Jumat, 21 November 2014

Bait; langit sendu 'Lae'

Malam semakin larut, hanya suara jangkrik yang terdengar saat ini. Lae masih dengan kehidupan malamnya. Berkutat dengan layar laptop menyelesaikan resume yang sudah mengusik kehidupannya belakangan ini.
Wajahnya sedikit pucat dengan kantung mata yang kian menjadi. Dia menarik nafas panjang. Ah tangannya sedikit kaku. Dia beranjak dari kursi. Matanya melirik kearah lemari kaca penuh foto yang membuatnya berkaca pada masa lalu. Dia melihat wanita yang dia cintai bahkan dijadikannya dunianya. Cinta yang hanya dia rasa. 
Dia berkaca pada masalalu yang penuh sendu. Tangisan, lebam dipipi bahkan dihiasi makian. Ah dia benci laki-laki dengan wajah keras yang tersenyum saat merangkulnya.
"Ah aku muak!" Setetes air mata turun dipipinya.
"Ng- lae lu masih hidup jam segini?" Terdengar suara dari balik pintu kamar.
"Lu baru balik? Gile lo ya" kata lae seraya membuka pintu.

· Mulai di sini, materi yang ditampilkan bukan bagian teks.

(** X24.  [required] defaults to [False]: a form created from fields none
    of which sets [required] to true, under a slug no older form has,
    accepts every request, be it a JSON object with a ["data"] object or
    without one, or a multipart body whatever its parts.  The Submission is
    stored under the identifier of the new form, with the attribute map
    read from the request and no link. *)
Theorem unrequired_form_accepts_anything aenv payload uid w resp w' request
        (Hrun : create_form aenv payload uid w = (inr resp, w'))
        (Hfresh : forall g, In g (form_coll (world w)) ->
                            share_slug g
                            <> Some (new_slug aenv (req_title payload)
                                              (world w)))
        (Hopt : forall r, In r (req_fields payload) ->
                          raw_required r <> Some true) :
  exists answer w'',
    submit_form (services aenv) (new_slug aenv (req_title payload) (world w))
                request (world w')
    = (inr answer, w'') /\
    exists doc,
      submission_coll w'' = submission_coll (world w') ++ [doc] /\
      form_id doc = resp_form_id resp /\
      data doc = payload_data (services aenv) request /\
      file_links doc = [].
Proof.
  destruct (created_form _ _ _ _ Hrun) as (fs & V & Fc & _ & -> & _).
  set (slug := new_slug aenv (req_title payload) (world w)) in *.
  set (f := mkForm (next_oid (world w)) (req_title payload)
                   (req_description payload) fs None
                   (Some (tab_title aenv (req_title payload) (world w)))
                   (Some slug) uid) in *.
  assert (F : find_one_form slug (world w') = (inr (Some f), world w')).
  { unfold find_one_form. rewrite Fc, find_app_last, find_none_all.
    - simpl. now rewrite String.eqb_refl.
    - intros g G. specialize (Hfresh g G).
      destruct (share_slug g) as [s|]; [|reflexivity].
      apply String.eqb_neq. congruence. }
  destruct (submit_form_run (services aenv) slug request (world w'))
    as (found & Ff & R).
  rewrite F in Ff. injection Ff as <-.
  destruct R as (p & w1 & P & R).
  rewrite read_payload_reads in P. injection P as <- <-.
  destruct R as (v & Hv & R).
  assert (Acc : v = inr tt).
  { unfold required_validation in Hv.
    rewrite required_loop_accepts in Hv; [now injection Hv|].
    intros [fid field] I. apply field_map_declared in I.
    destruct I as [I _]. unfold is_missing. simpl.
    now rewrite (FormFields_required _ V Hopt field I). }
  subst v. simpl in R. destruct R as (w'' & mir & R & _ & Sc & _).
  eexists. exists w''. split; [exact R|].
  eexists. split; [exact Sc|]. repeat split; reflexivity.
Qed.

Lemma unrequired_form_accepts_anything_witness :
  exists answer w'',
    submit_form
      (services office)
      (new_slug office "Poll" (world blank_office))
      (JsonRequest None)
      (world (snd (create_form
                     office
                     (mkCreateFormRequest
                        "Poll" None
                        [mkRaw (Some "vote") (Some "radio") (Some "Vote")
                               None None None None])
                     None blank_office)))
    = (inr answer, w'') /\
    exists doc,
      submission_coll w''
      = submission_coll
          (world (snd (create_form
                         office
                         (mkCreateFormRequest
                            "Poll" None
                            [mkRaw (Some "vote") (Some "radio") (Some "Vote")
                                   None None None None])
                         None blank_office)))
        ++ [doc] /\
      form_id doc = "1" /\
      data doc = [] /\
      file_links doc = [].
Proof.
  apply (@unrequired_form_accepts_anything
           office
           (mkCreateFormRequest
              "Poll" None
              [mkRaw (Some "vote") (Some "radio") (Some "Vote")
                     None None None None])
           None blank_office
           (mkCreateFormResponse
              "1" "https://forms.example/f/poll-1715938200"
              "Poll-1715938200")
           _ (JsonRequest None)).
  - vm_compute. reflexivity.
  - intros g [].
  - intros r [<-|[]]. discriminate.
Defined.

"Lembur, bos gue lagi diluar kota jadi gue yang ngerjain tugas dia selama dia pergi" kata asta sambil mengambil seputing rokok.
"Tuh makanan dikulkas lu panasin deh. Gue mau nerusin kerjaan gue" kata lae kembali menuju ke kamarnya.

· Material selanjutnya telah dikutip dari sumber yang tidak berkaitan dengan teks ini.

Lemma widths_row_ok (w : Z) :
  w ∈ Widths -> row_ok A m r w (height_of float64 A r w).
Proof.
  intros (i & [Hlo Hhi] & ->)%elem_of_widths.
  assert (1 <= m / r) by (apply Z.div_le_lower_bound; lia).
  assert (Hc : r * (Z.sqrt A / r) <= Z.sqrt A) by (apply Z.mul_div_le; lia).
  pose proof (Z.sqrt_spec A area_nonneg) as [Hsq _].
  pose proof (Z.sqrt_nonneg A) as Hs0.
  assert (Hi : 1 <= i) by lia.
  assert (Hw : 0 < i * r) by nia.
  assert (Hwc : i * r <= Z.sqrt A) by nia.
  assert (Hh : height_of float64 A r (i * r) = A / (i * r * r) * r).
  { unfold height_of. destruct (Z.eqb_spec (i * r) 0) as [|_]; [lia|].
    rewrite (clamp_small _ float64_exact) by nia.
    apply exact_clamp_div; lia. }
  rewrite Hh.
  pose proof (Z.mul_div_le A (i * r * r) ltac:(nia)) as Hq1.
  pose proof (Z.mul_succ_div_gt A (i * r * r) ltac:(nia)) as Hq2.
  set (q := A / (i * r * r)) in *.
  assert (Hww : (i * r) * (i * r) <= A) by nia.
  assert (Hiq : i <= q) by nia.
  split; first [reflexivity | apply Z.mod_mul; lia | nia].
Qed.

Lemma elem_of_landscape (w h : Z) :
  (w, h) ∈ Landscape <-> w ∈ Widths /\ h = height_of float64 A r w.
Proof.
  unfold landscape, row. rewrite list_elem_of_fmap. split.
  - intros (x & [= -> ->] & Hx). auto.
  - intros [Hw ->]. eauto.
Qed.

Lemma landscape_row_ok (w h : Z) : (w, h) ∈ Landscape -> row_ok A m r w h.
Proof. intros [Hw ->]%elem_of_landscape. apply widths_row_ok, Hw. Qed.

Lemma landscape_NoDup : NoDup Landscape.
Proof.
  unfold landscape. apply NoDup_fmap_2; [|apply widths_NoDup].
  intros x y [= ->]. reflexivity.
Qed.

(** Only the widest row can be square. *)
Lemma square_row_is_last (w : Z) :
  row_ok A m r w w -> w = Z.sqrt A / r * r.
Proof.
  intros [_ Hpos Hmod _ _ _ Htight Hc].
  apply Z.mod_divide in Hmod as [i ->]; [|lia].
  assert (Hs : r * (Z.sqrt A / r) <= Z.sqrt A) by (apply Z.mul_div_le; lia).
  pose proof (Z.sqrt_spec A area_nonneg) as [Hsq _].
  set (c := Z.sqrt A) in *. set (k := c / r) in *.
  destruct (Z.eq_dec i k) as [->|Hne]; [reflexivity|].
  assert (Hlt : i + 1 <= k) by nia.
  assert (Hwc : (i + 1) * r <= c) by nia.
  assert (0 < (i + 1) * r) by nia.
  assert ((i + 1) * r * ((i + 1) * r) <= c * c) by nia.
  nia.
Qed.

(** The array under the validity conditions: the landscape rows, then the
    swapped non-square rows in reverse order. *)
Lemma resolution_decompose (l : list (Z * Z)) :
  calculate_resolution_array float64 A m r = Ok l ->
  exists mirrored,
    l = Landscape ++ reverse (prod_swap <$> mirrored) /\
    NoDup mirrored /\
    forall w h, (w, h) ∈ mirrored <-> (w, h) ∈ Landscape /\ w <> h.
Proof.
  intros (_ & wl & hl & mirrored & Hlast & Hmir & ->)%resolution_shape.
  exists mirrored. split; [reflexivity|].
  assert (Hwl : wl = Z.sqrt A / r * r /\ hl = height_of float64 A r wl).
  { unfold landscape in Hlast. rewrite fmap_last in Hlast.
    apply fmap_Some in Hlast as (x & Hx & [= -> ->]).
    split; [apply widths_last, Hx | reflexivity]. }
  destruct Hwl as [Hwl Hhl].
  pose proof landscape_NoDup as Hnd.
  destruct (Z.eqb_spec (wl - hl) 0) as [Heq|Hne].
  - assert (hl = wl) by lia. subst hl mirrored.
    pose proof (drop_last_snoc _ _ Hlast) as Hsplit.
    set (pre := drop_last Landscape) in *. clearbody pre.
    rewrite Hsplit in Hnd.
    apply NoDup_app in Hnd as (Hpre & Hdisj & _).
    split; [exact Hpre|].
    intros w h. split.
    + intros Hin.
      assert (Hin' : (w, h) ∈ Landscape)
        by (rewrite Hsplit; apply elem_of_app; left; exact Hin).
      split; [exact Hin'|]. intros ->.
      pose proof (square_row_is_last _ (landscape_row_ok _ _ Hin')) as Hrow.
      apply (Hdisj _ Hin). apply list_elem_of_singleton.
      rewrite H. f_equal; congruence.
    + rewrite Hsplit, elem_of_app, list_elem_of_singleton.
      intros [[Hin|Hsq] Hneq]; [exact Hin|].
      injection Hsq as -> ->. congruence.
  - subst mirrored. split; [exact Hnd|].
    intros w h. split; [|tauto].
    intros Hin. split; [exact Hin|]. intros ->.
    pose proof (landscape_row_ok _ _ Hin) as Hrow.
    apply square_row_is_last in Hrow.
    apply elem_of_landscape in Hin as [_ Hh].
    apply Hne. rewrite Hhl, Hwl, <- Hrow, <- Hh. lia.
Qed.

Lemma resolution_elem_of (l : list (Z * Z)) (w h : Z) :
  calculate_resolution_array float64 A m r = Ok l ->
  (w, h) ∈ l <-> (w, h) ∈ Landscape \/ ((h, w) ∈ Landscape /\ h <> w).
Proof.
  intros (mirrored & -> & _ & Hmir)%resolution_decompose.
  rewrite elem_of_app, elem_of_reverse, list_elem_of_fmap.
  split; (intros [Hl|Hr]; [left; exact Hl | right]).
  - destruct Hr as ([a b] & [= -> ->] & Hin). apply Hmir, Hin.
  - exists (h, w). split; [reflexivity | apply Hmir, Hr].
Qed.

Lemma resolution_NoDup (l : list (Z * Z)) :
  calculate_resolution_array float64 A m r = Ok l -> NoDup l.
Proof.
  intros (mirrored & -> & Hnd & Hmir)%resolution_decompose.
  apply NoDup_app. split; [apply landscape_NoDup|]. split.
  - intros [a b] Hin Hin'.
    apply elem_of_reverse, list_elem_of_fmap in Hin'
      as ([c d] & [= -> ->] & [Hcd Hne]%Hmir).
    apply landscape_row_ok in Hin, Hcd.
    destruct Hin as [_ _ _ _ Hle _ _ _], Hcd as [_ _ _ _ Hle' _ _ _]. lia.
  - rewrite reverse_Permutation. apply NoDup_fmap_2; [|exact Hnd].
    intros [a b] [c d] [= -> ->]. reflexivity.
Qed.

End ResolutionFacts.

Lemma resolution_returns (float64 : Float64) (A m r : Z) :
  exact_when_small float64 -> 0 <= A < 2 ^ 52 ->
  0 < r -> m / r <= Z.sqrt A / r ->
  is_Ok (calculate_resolution_array float64 A m r).
Proof.
  intros Hfl HA Hr Hle. unfold calculate_resolution_array, last_item.
  rewrite (int_root_small _ Hfl) by exact HA.
  cbn [mbind result_bind].
  destruct (Z.eqb_spec r 0) as [|_]; [lia|].
  fold (widths A m r). rewrite fmap_last.
  destruct (last (widths A m r)) as [wl|] eqn:Hlast.
  - cbn [mbind result_bind fmap option_fmap option_map].
    destruct (_ =? 0); eexists; reflexivity.
  - apply last_None in Hlast. exfalso. revert Hlast.
    apply widths_nonempty; assumption.
Qed.

(** C1, as amended: for [0 < rounding <= min_minor_axis <=
    floor(sqrt(max_area))] and [max_area < 2^52] (where the float64 steps
    do not round) the call returns, and every emitted pair has width and
    height divisible by [rounding], area at most [max_area] and minor axis
    at least [min_minor_axis] rounded down to a multiple of [rounding]. *)
Theorem buckets_within_constraint
    (float64 : Float64) (max_area min_minor_axis rounding : Z) :
  exact_when_small float64 ->
  max_area < 2 ^ 52 ->
  0 < rounding -> rounding <= min_minor_axis ->
  min_minor_axis <= Z.sqrt max_area ->
  exists l,
    calculate_resolution_array float64 max_area min_minor_axis rounding = Ok l /\
    forall width height, (width, height) ∈ l ->
      width mod rounding = 0 /\ height mod rounding = 0 /\
      width * height <= max_area /\
      min_minor_axis / rounding * rounding <= Z.min width height.
Proof.
  intros Hfl Hsmall Hr Hm Hs.
  assert (HA : 0 <= max_area < 2 ^ 52).
  { split; [|assumption].
    destruct (Z.le_gt_cases 0 max_area) as [|Hneg]; [assumption|].
    rewrite Z.sqrt_neg in Hs by assumption. lia. }
  destruct (resolution_returns float64 max_area min_minor_axis rounding)
    as [l Hl]; [assumption.. | |].
  { apply Z.div_le_mono; lia. }
  exists l. split; [exact Hl|]. intros w h Hin.
  apply (resolution_elem_of _ _ _ _ Hr Hm Hfl HA _ _ _ Hl) in Hin.
  destruct Hin as [Hin|[Hin _]];
    apply (landscape_row_ok _ _ _ _ Hr Hm Hfl HA) in Hin;
    destruct Hin as [Hlo Hpos Hmod -> Hle Harea _ _];
    (repeat split; [ | | lia..]);
    first [exact Hmod | apply Z.mod_mul; lia].
Qed.

Lemma buckets_within_constraint_witness :
  exists l,
    calculate_resolution_array float64_small (512 ^ 2) 256 64 = Ok l /\
    forall width height, (width, height) ∈ l ->
      width mod 64 = 0 /\ height mod 64 = 0 /\
      width * height <= 512 ^ 2 /\ 256 / 64 * 64 <= Z.min width height.
Proof.
  apply (buckets_within_constraint float64_small (512 ^ 2) 256 64);
    [exact float64_small_exact | lia | lia | lia | vm_compute; discriminate].
Defined.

Asta hanya menggangguk mengiyakan. Dia tau lae sedang gila-gilanya berada di depan laptop. 
Lae kembali duduk dikursi. Memandangi sejenak layar yang tak henti dihadapinya setiap malam. Matanya sedikit melirik kearah lemari kaca itu. Ia ingat betul kejadian 6 tahun yang lalu saat pipinya lebam membela wanita itu. Ia ingat betul saat itu sampai-aampai ia malu datang ke sekolah karena bengkak dipinya.

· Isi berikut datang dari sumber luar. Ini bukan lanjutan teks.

(** * Timeline moments of a video's comments: extractor and aggregator

    A shallow embedding of [parse_timestamp] and
    [aggregate_timeline_comments] (src/das.py and src/das-mainpage.py),
    of the ranking used by the timeline view, and the properties the
    specification states about them.

    Conventions.
    - A Python [str] is a list of characters, and a character is a code
      point.  Below 256 the class [\d] of [re] is exactly ['0'..'9']; which
      of the other code points are decimal digits, and with which value,
      is the Unicode database's to say, a parameter of the development.
    - Python integers are unbounded: [Z].  The values of the [timestamp]
      column are whole numbers (pandas stores them as int64 or, next to
      missing values, as float64, where they are exact): [Z] as well.
    - A Python exception is an explicit outcome, [Raise].
    - A [dict] keeps its keys in insertion order, and the timeline view
      iterates over it: an association list in insertion order. *)

From Stdlib Require Import List ZArith Lia Bool Ascii String.
From Stdlib Require Import Permutation Sorted.
Import ListNotations.

#[local] Open Scope Z_scope.

(** ** Outcomes of Python code *)

Inductive exn : Type :=
| ValueError
| TypeError.

Inductive result (A : Type) : Type :=
| Return (a : A)
| Raise (e : exn).

Arguments Return {A} a.
Arguments Raise {A} e.

Definition bind {A B : Type} (m : result A) (k : A -> result B) : result B :=
  match m with
  | Return a => k a
  | Raise e => Raise e
  end.

Notation "x <- m ;; k" := (bind m (fun x => k))
  (at level 61, m at next level, right associativity).

(** [map(f, xs)] consumed from left to right: the first failure escapes. *)
Fixpoint map_result {A B : Type} (f : A -> result B) (xs : list A)
  : result (list B) :=
  match xs with
  | [] => Return []
  | x :: xs' =>
      y <- f x ;;
      ys <- map_result f xs' ;;
      Return (y :: ys)
  end.

(** ** Characters and [int] *)

(** A character is a code point: one of the first 256, or the code point
    [256 + n]. *)
Inductive char : Type :=
| Latin (a : ascii)
| Beyond (n : N).

Coercion Latin : ascii >-> char.
Bind Scope char_scope with char.

Definition char_eqb (a b : char) : bool :=
  match a, b with
  | Latin a', Latin b' => Ascii.eqb a' b'
  | Beyond n, Beyond m => N.eqb n m
  | _, _ => false
  end.

Definition pystr := list char.

(** The decimal digits among the code points from 256 on, with their
    values: the characters [\d] matches and [int] reads there (those of
    category Nd in the Unicode database of the interpreter).  The table
    comes with the interpreter, not with the scripts, and grows with the
    versions of Unicode; all that is used of it is that a digit has a
    value from 0 to 9. *)
Class UnicodeData : Type := {
  decimal : N -> option Z;
  decimal_range : forall n d, decimal n = Some d -> 0 <= d <= 9
}.

Section Unicode.
Context {UD : UnicodeData}.

(** [\d], and what [int] takes for a digit. *)
Definition is_digit (c : char) : bool :=
  match c with
  | Latin a => ((48 <=? nat_of_ascii a) && (nat_of_ascii a <=? 57))%nat
  | Beyond n => match decimal n with Some _ => true | None => false end
  end.

Definition digit_value (c : char) : Z :=
  match c with
  | Latin a => Z.of_nat (nat_of_ascii a) - 48
  | Beyond n => match decimal n with Some d => d | None => 0 end
  end.

Definition colon : char := Latin ":".

(** The number a string of decimal digits denotes, most significant first. *)
Definition digits_value (ds : pystr) : Z :=
  fold_left (fun acc c => 10 * acc + digit_value c) ds 0.

(** [sys.get_int_max_str_digits()], as the interpreter starts with it. *)
Definition max_str_digits : Z := 4300.

(** [int(s)] on the strings the scripts pass to it.  A non-empty string of
    at most [max_str_digits] digits is its value; a longer one, the empty
    string and a string with another character raise [ValueError] (signs,
    blanks and underscores, which [int] also reads, never occur in a part
    of a match). *)
Definition py_int (s : pystr) : result Z :=
  match s with
  | [] => Raise ValueError
  | _ =>
      if forallb is_digit s then
        if max_str_digits <? Z.of_nat (List.length s) then Raise ValueError
        else Return (digits_value s)
      else Raise ValueError
  end.

(** [s.split(sep)] for a one-character separator. *)
Fixpoint py_split (sep : char) (s : pystr) : list pystr :=
  match s with
  | [] => [[]]
  | c :: s' =>
      if char_eqb c sep then [] :: py_split sep s'
      else match py_split sep s' with
           | p :: ps => (c :: p) :: ps
           | [] => [[c]]
           end
  end.

(** ** The fragment of [re] the pattern uses *)

Inductive regex : Type :=
| Digit                      (* \d *)
| Lit (c : char)            (* one literal character *)
| Cat (r1 r2 : regex)        (* r1 r2 *)
| Opt (r : regex).           (* (r)?, greedy *)

(** [\d{1,2}] and [\d{2}]: a bounded greedy repetition tries the longer
    count first, as [\d\d?] does. *)
Definition digit_1_2 : regex := Cat Digit (Opt Digit).
Definition digit_2 : regex := Cat Digit Digit.

(** r'(\d{1,2}:)?\d{1,2}:\d{2}' *)
Definition timestamp_pattern : regex :=
  Cat (Opt (Cat digit_1_2 (Lit colon)))
      (Cat digit_1_2 (Cat (Lit colon) digit_2)).

(** The backtracking matcher.  [bt r s k] matches [r] at the head of [s]
    and hands the rest to the continuation [k]; alternatives are tried in
    the engine's order (a greedy [?] first with its operand, then without).
    The result is the text matched by [r] followed by the text [k]
    returns. *)
Fixpoint bt (r : regex) (s : pystr) (k : pystr -> option pystr) : option pystr :=
  match r with
  | Digit =>
      match s with
      | c :: s' => if is_digit c then option_map (cons c) (k s') else None
      | [] => None
      end
  | Lit a =>
      match s with
      | c :: s' => if char_eqb c a then option_map (cons c) (k s') else None
      | [] => None
      end
  | Cat r1 r2 => bt r1 s (fun s' => bt r2 s' k)
  | Opt r' =>
      match bt r' s k with
      | Some m => Some m
      | None => k s
      end
  end.

(** [re.match]: the text matched at the head of [s], if any. *)
Definition re_match (r : regex) (s : pystr) : option pystr :=
  bt r s (fun _ => Some []).

(** [re.search(r, s).group(0)]: the match at the leftmost position that
    has one; [None] when no position has. *)
Fixpoint re_search (r : regex) (s : pystr) : option pystr :=
  match re_match r s with
  | Some m => Some m
  | None =>
      match s with
      | [] => None
      | _ :: s' => re_search r s'
      end
  end.

(** ** parse_timestamp *)

(** The body of the [try] block. *)
Definition parse_timestamp_try (txt : pystr) : result (option Z) :=
  match re_search timestamp_pattern txt with
  | Some timestamp =>
      let time_parts := py_split colon timestamp in
      if (List.length time_parts =? 2)%nat then
        vals <- map_result py_int time_parts ;;
        match vals with
        | [minutes; seconds] => Return (Some (minutes * 60 + seconds))
        | _ => Raise ValueError
        end
      else
        vals <- map_result py_int time_parts ;;
        match vals with
        | [hours; minutes; seconds] =>
            Return (Some (hours * 3600 + minutes * 60 + seconds))
        | _ => Raise ValueError
        end
  | None => Return None
  end.

(** [try: body except Exception as e: logger.error(...)] followed by
    [return None]: whatever the body raises, the function returns [None]. *)
Definition except_return_none (body : result (option Z)) : result (option Z) :=
  match body with
  | Return v => Return v
  | Raise _ => Return None
  end.

Definition parse_timestamp (txt : pystr) : result (option Z) :=
  except_return_none (parse_timestamp_try txt).

Definition lit (s : string) : pystr := map Latin (list_ascii_of_string s).


(** ** The comment table *)

(** A row of the table [process_video] hands to the aggregator: the four
    fields [get_comments] keeps of a comment, and the [timestamp] column
    that [comments_df['text'].apply(parse_timestamp)] adds, [None] where
    no timestamp was found. *)
Record row : Type := {
  text : pystr;
  authorDisplayName : pystr;
  likeCount : Z;
  publishedAt : pystr;
  timestamp : option Z
}.

(** [df[df['timestamp'].notna()]]: the rows with a timestamp, in the
    table's order, each with the value of its [timestamp] cell. *)
Definition notna (df : list row) : list (Z * row) :=
  flat_map (fun r => match timestamp r with
                     | Some t => [(t, r)]
                     | None => []
                     end) df.

(** [DataFrame.sort_values('timestamp')] with pandas' default algorithm
    ([kind='quicksort']), which is not a stable sort: all that is known of
    its result is that it holds the same rows in ascending order of the
    column. *)
Class SortValues : Type := {
  sort_values : list (Z * row) -> list (Z * row);
  sort_values_perm : forall l, Permutation l (sort_values l);
  sort_values_sorted :
    forall l, StronglySorted (fun a b => fst a <= fst b) (sort_values l)
}.

(** ** Python's stable sorts *)

Section SortedDesc.
Context {A : Type} (key : A -> Z).

(** Puts [x], which came before every element of [l], into [l]: behind
    the elements with a larger key, before those with an equal one. *)
Fixpoint insert_desc (x : A) (l : list A) : list A :=
  match l with
  | [] => [x]
  | y :: l' => if key x <? key y then y :: insert_desc x l' else x :: y :: l'
  end.

(** [sorted(l, key=key, reverse=True)] and [l.sort(key=key, reverse=True)]:
    descending keys, elements with equal keys in their original order. *)
Definition sorted_desc (l : list A) : list A := fold_right insert_desc [] l.
End SortedDesc.

(** ** The timeline *)

(** A value of [timeline_data]. *)
Record moment : Type := {
  comments : list row;
  total_likes : Z;
  representative_time : Z
}.

(** The default factory of [timeline_data]. *)
Definition default_moment : moment :=
  {| comments := []; total_likes := 0; representative_time := 0 |}.

(** [timeline_data]: keys in insertion order. *)
Definition timeline := list (Z * moment).

(** [d[k]] replaced by [f d[k]] in a [defaultdict]: a key that is absent is
    first inserted, behind all others, with the default value. *)
Fixpoint update (k : Z) (f : moment -> moment) (d : timeline) : timeline :=
  match d with
  | [] => [(k, f default_moment)]
  | (k', m) :: d' =>
      if k' =? k then (k', f m) :: d' else (k', m) :: update k f d'
  end.

Section Walk.
Context {SV : SortValues}.

(** What the loop does with the members of the current group once the
    row is appended: src/das.py sorts them by likes, src/das-mainpage.py
    leaves them as they are. *)
Variable arrange : list row -> list row.

(** One iteration of [for _, row in timestamp_comments.iterrows()].  The
    state is [current_group] and [timeline_data]; the statements of the
    body all write to [timeline_data[current_group]]. *)
Definition loop_body (st : option Z * timeline) (tr : Z * row)
  : option Z * timeline :=
  let '(current_group, timeline_data) := st in
  let '(timestamp, row) := tr in
  let current_group :=
    match current_group with
    | None => timestamp
    | Some g => if Z.abs (timestamp - g) >? 5 then timestamp else g
    end in
  (Some current_group,
   update current_group
     (fun m => {| comments := arrange (comments m ++ [row]);
                  total_likes := total_likes m + likeCount row;
                  representative_time := current_group |})
     timeline_data).

Definition walk (rows : list (Z * row)) : option Z * timeline :=
  fold_left loop_body rows (None, []).

Definition aggregate (df : list row) : timeline :=
  let timestamp_comments := notna df in
  if (List.length timestamp_comments =? 0)%nat then []
  else snd (walk (sort_values timestamp_comments)).
End Walk.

Kadang mencintai tak seperti ini kan? Wanita itu bilang bahwa cinta itu bahagia. Namun kali ini cinta uang dia lihat adalah cinta yang penuh sendu. Bahkan lebih pahit dari kopi hitam yang dibuatkan wanita itu untuk laki-laki itu.
Ia takut merasakan cinta jika semenderita ini.
"Tenanglah bu, sebentar lagi. Tunggu aku" sendu dimalam ini.